> [EXERCISE REQUIREMENTS]: Return, exactly and in full, the lines of the records below starting at the one with "(Fe (-12545711) 934262" and ending at the one with "(Fe (-21703237) 6903825", and no other lines.

(Stored data entries)
####################
Definition base_0 : list PreComputedGroupElement :=
  [Pre (Fe 25967493 (-14356035) 29566456 3660896 (-12694345) 4014787 27544626 (-11754271) (-6079156) 2047605)
       (Fe (-12545711) 934262 (-2722910) 3049990 (-727428) 9406986 12720692 5043384 19500929 (-15469378))
       (Fe (-8738181) 4489570 9688441 (-14785194) 10184609 (-12363380) 29287919 11864899 (-24514362) (-4438546));
   Pre (Fe (-12815894) (-12976347) (-21581243) 11784320 (-25355658) (-2750717) (-11717903) (-3814571) (-358445) (-10211303))
       (Fe (-21703237) 6903825 27185491 6451973 (-29577724) (-9554005) (-15616551) 11189268 (-26829678) (-5319081))
       (Fe 26966642 11152617 32442495 15396054 14353839 (-12752335) (-3128826) (-9541118) (-15472047) (-4166697));
   Pre (Fe 15636291 (-9688557) 24204773 (-7912398) 616977 (-16685262) 27787600 (-14772189) 28944400 (-1550024))
       (Fe 16568933 4717097 (-11556148) (-1102322) 15682896 (-11807043) 16354577 (-11775962) 7689662 11199574)
       (Fe 30464156 (-5976125) (-11779434) (-15670865) 23220365 15915852 7512774 10017326 (-17749093) (-9920357));
   Pre (Fe (-17036878) 13921892 10945806 (-6033431) 27105052 (-16084379) (-28926210) 15006023 3284568 (-6276540))
       (Fe 23599295 (-8306047) (-11193664) (-7687416) 13236774 10506355 7464579 9656445 13059162 10374397)
       (Fe 7798556 16710257 3033922 2874086 28997861 2835604 32406664 (-3839045) (-641708) (-101325));
   Pre (Fe 10861363 11473154 27284546 1981175 (-30064349) 12577861 32867885 14515107 (-15438304) 10819380)
       (Fe 4708026 6336745 20377586 9066809 (-11272109) 6594696 (-25653668) 12483688 (-12668491) 5581306)
       (Fe 19563160 16186464 (-29386857) 4097519 10237984 (-4348115) 28542350 13850243 (-23678021) (-15815942));
   Pre (Fe (-15371964) (-12862754) 32573250 4720197 (-26436522) 5875511 (-19188627) (-15224819) (-9818940) (-12085777))
       (Fe (-8549212) 109983 15149363 2178705 22900618 4543417 3044240 (-15689887) 1762328 14866737)
       (Fe (-18199695) (-15951423) (-10473290) 1707278 (-17185920) 3916101 (-28236412) 3959421 27914454 4383652);
   Pre (Fe 5153746 9909285 1723747 (-2777874) 30523605 5516873 19480852 5230134 (-23952439) (-15175766))
       (Fe (-30269007) (-3463509) 7665486 10083793 28475525 1649722 20654025 16520125 30598449 7715701)
       (Fe 28881845 14381568 9657904 3680757 (-20181635) 7843316 (-31400660) 1370708 29794553 (-1409300));
   Pre (Fe 14499471 (-2729599) (-33191113) (-4254652) 28494862 14271267 30290735 10876454 (-33154098) 2381726)
       (Fe (-7195431) (-2655363) (-14730155) 462251 (-27724326) 3941372 (-6236617) 3696005 (-32300832) 15351955)
       (Fe 27431194 8222322 16448760 (-3907995) (-18707002) 11938355 (-32961401) (-2970515) 29551813 10109425)].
####################
> [SOLUTION FOR THIS PROBLEM]:
       (Fe (-12545711) 934262 (-2722910) 3049990 (-727428) 9406986 12720692 5043384 19500929 (-15469378))
       (Fe (-8738181) 4489570 9688441 (-14785194) 10184609 (-12363380) 29287919 11864899 (-24514362) (-4438546));
   Pre (Fe (-12815894) (-12976347) (-21581243) 11784320 (-25355658) (-2750717) (-11717903) (-3814571) (-358445) (-10211303))
       (Fe (-21703237) 6903825 27185491 6451973 (-29577724) (-9554005) (-15616551) 11189268 (-26829678) (-5319081))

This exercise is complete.